[Start of Attachment]
(** C9: the [detected_emotion] of a perception is "positive" exactly when
    more positive than negative lexicon words occur in the lower-cased
    text, "negative" exactly when more negative ones occur, and "neutral"
    exactly when the counts agree; "I love this wonderful day" has 2
    positive hits, no negative hit, and is perceived as positive. *)
Theorem detected_emotion_by_lexicon_hits (text : string) :
  let pos := Spec.lexicon_hits CoreMind.positive_words text in
  let neg := Spec.lexicon_hits CoreMind.negative_words text in
  (exists p, CoreMind.perceive text = Ok p /\
     (detected_emotion p = Some "positive" <-> neg < pos) /\
     (detected_emotion p = Some "negative" <-> pos < neg) /\
     (detected_emotion p = Some "neutral" <-> pos = neg)) /\
  (exists p, CoreMind.perceive "I love this wonderful day" = Ok p /\
     detected_emotion p = Some "positive") /\
  Spec.lexicon_hits CoreMind.positive_words "I love this wonderful day" = 2 /\
  Spec.lexicon_hits CoreMind.negative_words "I love this wonderful day" = 0.
Proof.
  intros pos neg. split; [|split; [|split]].
  - eexists. split; [reflexivity|]. simpl.
    destruct (analyze_emotion_cases text) as [[H ->] | [[H ->] | [H ->]]];
      fold pos neg in H; repeat split; intros H'; try reflexivity;
      try discriminate; lia.
  - eexists. split; reflexivity.
  - reflexivity.
  - reflexivity.
Qed.

(** ** Dataclass equality *)

Lemma lex_compare_eq (a b : list N) : DateTime.lex_compare a b = Eq <-> a = b.
Proof.
  revert b. induction a as [|x a IH]; intros [|y b]; simpl;
    try (split; [discriminate | intros H; discriminate]); [tauto|].
  destruct (N.compare_spec x y) as [->|H|H].
  - rewrite IH. split; [now intros -> | now intros [= ->]].
  - split; [discriminate | intros [= -> _]; lia].
  - split; [discriminate | intros [= -> _]; lia].
Qed.

Lemma datetime_eqb_eq (a b : DateTime.t) : DateTime.eqb a b = true <-> a = b.
Proof.
  unfold DateTime.eqb, DateTime.compare.
  destruct (DateTime.lex_compare (DateTime.fields a) (DateTime.fields b)) eqn:E.
  - apply lex_compare_eq in E. destruct a, b. injection E as -> -> -> -> -> -> ->.
    tauto.
  - split; [discriminate|]. intros ->.
    assert (H : DateTime.lex_compare (DateTime.fields b) (DateTime.fields b) = Eq)
      by now apply lex_compare_eq.
    congruence.
  - split; [discriminate|]. intros ->.
    assert (H : DateTime.lex_compare (DateTime.fields b) (DateTime.fields b) = Eq)
      by now apply lex_compare_eq.
    congruence.
Qed.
[End of Attachment]
Copy out all lines above holding "neutral".

    text, "negative" exactly when more negative ones occur, and "neutral"
     (detected_emotion p = Some "neutral" <-> pos = neg)) /\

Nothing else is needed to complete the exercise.